| Stored data |
Lemma erasure_rule_result m rank weight x choose_args L fuel result_max ruleno r a b c root n type :
  env_ok m rank choose_args L fuel result_max ->
  is_u32 ruleno -> rules m !! Z.to_nat ruleno = Some (Some r) ->
  steps r = simple_steps (b_id root) CRUSH_RULE_CHOOSELEAF_INDEP n type ->
  is_s32 n -> 0 < rule_numrep result_max n -> type <> 0 -> is_bucket m root ->
  zlen a = result_max -> zlen b = result_max -> zlen c = result_max ->
  exists result domains,
    zlen result = Z.min (rule_numrep result_max n) result_max /\
    Forall2 (fun d v => (d = CRUSH_ITEM_NONE /\ v = CRUSH_ITEM_NONE) \/ placed m weight x root type d v)
      domains result /\
    (forall i j d, domains !! i = Some d -> domains !! j = Some d -> i <> j -> d = CRUSH_ITEM_NONE) /\
    forall cw, work_inv m cw ->
      exists cw', crush_do_rule fuel m weight x choose_args result_max ruleno cw a b c = Ok (result, cw')
        /\ work_inv m cw'.
Proof.
  intros He Hu Hr Hst Hn Hnr Hty Hroot Ha Hb Hc. pose proof (eo_result _ _ _ _ _ _ He) as Hrm.
  assert (rule_numrep result_max n < 2 ^ 31) as Hnr2
    by (unfold rule_numrep, is_s32 in *; destruct (Z.leb_spec n 0); lia).
  destruct (simple_rule_runs m rank weight x choose_args L fuel result_max He false root n type a b c
    (one_indep_post m weight x result_max root type (rule_numrep result_max n) b c))
    as (o' & c' & osize & (Hos & Hlo & Hlc & Hpost) & Hrun); try done.
  { intros [[o' c'] osize] (-> & _ & Hlc & _). lia. }
  { by eapply choose_one_indep. }
  exists (take (Z.to_nat osize) c'), (take (Z.to_nat osize) o').
  split; [unfold zlen in *; rewrite length_take; lia |]. split; [| split].
  - apply Forall2_same_length_lookup_2; [rewrite !length_take; unfold zlen in *; lia |].
    intros i d v Hd Hv. rewrite lookup_take_Some in Hd, Hv. destruct Hd as [Hd Hi], Hv as [Hv _].
    destruct (ip_slot _ _ _ _ _ _ _ _ _ _ _ _ Hpost (Z.of_nat i)) as (d' & Hd' & Hcase & Hl); [lia |].
    destruct (Hl eq_refl) as (? & v' & [= <-] & Hv' & H1 & H2).
    rewrite Nat2Z.id in Hd', Hv'. simplify_eq.
    destruct (decide (d = CRUSH_ITEM_NONE)) as [-> | Hne].
    + left. split; [done |]. by destruct (H1 eq_refl) as [| (? & _)].
    + right. destruct Hcase as [| Hg]; [done |]. specialize (H2 Hne). unfold leaf_in in H2.
      pose proof (good_negative m weight x root type d Hty Hg).
      destruct (Z.ltb_spec d 0); [| lia]. destruct H2 as (cb & Hcb & Hgv). by eapply good_placed.
  - intros i j d Hi Hj Hne. rewrite lookup_take_Some in Hi, Hj. destruct Hi as [Hi ?], Hj as [Hj ?].
    apply (ip_distinct _ _ _ _ _ _ _ _ _ _ _ _ Hpost (Z.of_nat i) (Z.of_nat j));
      [lia | lia | lia | by rewrite Nat2Z.id ..].
  - intros cw Hcw. destruct (Hrun cw Hcw) as (s' & E & Hres & Hcw'). exists (rs_cw s'). split; [| done].
    rewrite <- Hres. by apply do_rule_steps with r; rewrite ?Hst.
Qed.

(** C21. The erasure-coded rule (take a bucket, choose leaves independently,
    emit) on a well-formed map, for a failure domain type that is not the device
    type (for which a device that is out can be returned, see below): every input
    has one result, reached from every valid workspace.  The result has exactly the
    requested number of positions (as far as the result vector has room); each
    position is [CRUSH_ITEM_NONE] or a device that is not marked out, under a
    failure domain of the requested type below the taken bucket, and no two
    positions use the same failure domain. *)
Theorem erasure_rule_placement m rank weight x choose_args L fuel result_max ruleno r a b c root n type :
  env_ok m rank choose_args L fuel result_max ->
  is_u32 ruleno -> rules m !! Z.to_nat ruleno = Some (Some r) ->
  steps r = simple_steps (b_id root) CRUSH_RULE_CHOOSELEAF_INDEP n type ->
  is_s32 n -> 0 < rule_numrep result_max n -> type <> 0 -> is_bucket m root ->
  zlen a = result_max -> zlen b = result_max -> zlen c = result_max ->
  exists result domains,
    zlen result = Z.min (rule_numrep result_max n) result_max /\
    Forall2 (fun d v => (d = CRUSH_ITEM_NONE /\ v = CRUSH_ITEM_NONE) \/ placed m weight x root type d v)
      domains result /\
    (forall i j d, domains !! i = Some d -> domains !! j = Some d -> i <> j -> d = CRUSH_ITEM_NONE) /\
    forall cw, work_inv m cw ->
      exists cw', crush_do_rule fuel m weight x choose_args result_max ruleno cw a b c = Ok (result, cw')
        /\ work_inv m cw'.
Proof. apply erasure_rule_result. Qed.

Lemma erasure_rule_placement_witness :
  exists result domains,
    zlen result = 3 /\
    Forall2 (fun d v => (d = CRUSH_ITEM_NONE /\ v = CRUSH_ITEM_NONE) \/
                        placed ex_map [0x10000; 0; 0x10000; 0x10000; 0x10000; 0x10000] 7 ex_root 1 d v)
      domains result /\
    (forall i j d, domains !! i = Some d -> domains !! j = Some d -> i <> j -> d = CRUSH_ITEM_NONE) /\
    forall cw, work_inv ex_map cw ->
      exists cw', crush_do_rule 312 ex_map [0x10000; 0; 0x10000; 0x10000; 0x10000; 0x10000] 7 None 3 1 cw
                    [0; 0; 0] [0; 0; 0] [0; 0; 0] = Ok (result, cw') /\ work_inv ex_map cw'.
Proof.
  apply (erasure_rule_placement ex_map ex_rank [0x10000; 0; 0x10000; 0x10000; 0x10000; 0x10000] 7 None
           ex_limits 312 3 1 ex_erasure [0; 0; 0] [0; 0; 0] [0; 0; 0] ex_root 0 1);
    [by apply ex_env | done | done | done | done | done | done | apply ex_root_bucket | done ..].
Defined.

(** With the device type as failure domain the erasure-coded rule can return
    a device that is marked out: the leaf is recorded before the test, and stays
    when the tries are used up.  Here device 5 has weight 0 and is returned. *)
Theorem erasure_rule_returns_out_device :
  exists result cw',
    crush_do_rule 312 ex_map [0x10000; 0x10000; 0x10000; 0x10000; 0x10000; 0] 7 None 6 2 ex_work
      [0; 0; 0; 0; 0; 0] [0; 0; 0; 0; 0; 0] [0; 0; 0; 0; 0; 0] = Ok (result, cw') /\
    5 ∈ result /\ is_out [0x10000; 0x10000; 0x10000; 0x10000; 0x10000; 0] 5 7 = Ok true.
Proof.
  eexists _, _. split; [vm_compute; reflexivity |]. split; [| reflexivity].
  apply list_elem_of_In. cbn. tauto.
Qed.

| Your objective |
When a line contains the string "Hcase", copy it from the records.

| Answer |
    destruct (ip_slot _ _ _ _ _ _ _ _ _ _ _ _ Hpost (Z.of_nat i)) as (d' & Hd' & Hcase & Hl); [lia |].
    + right. destruct Hcase as [| Hg]; [done |]. specialize (H2 Hne). unfold leaf_in in H2.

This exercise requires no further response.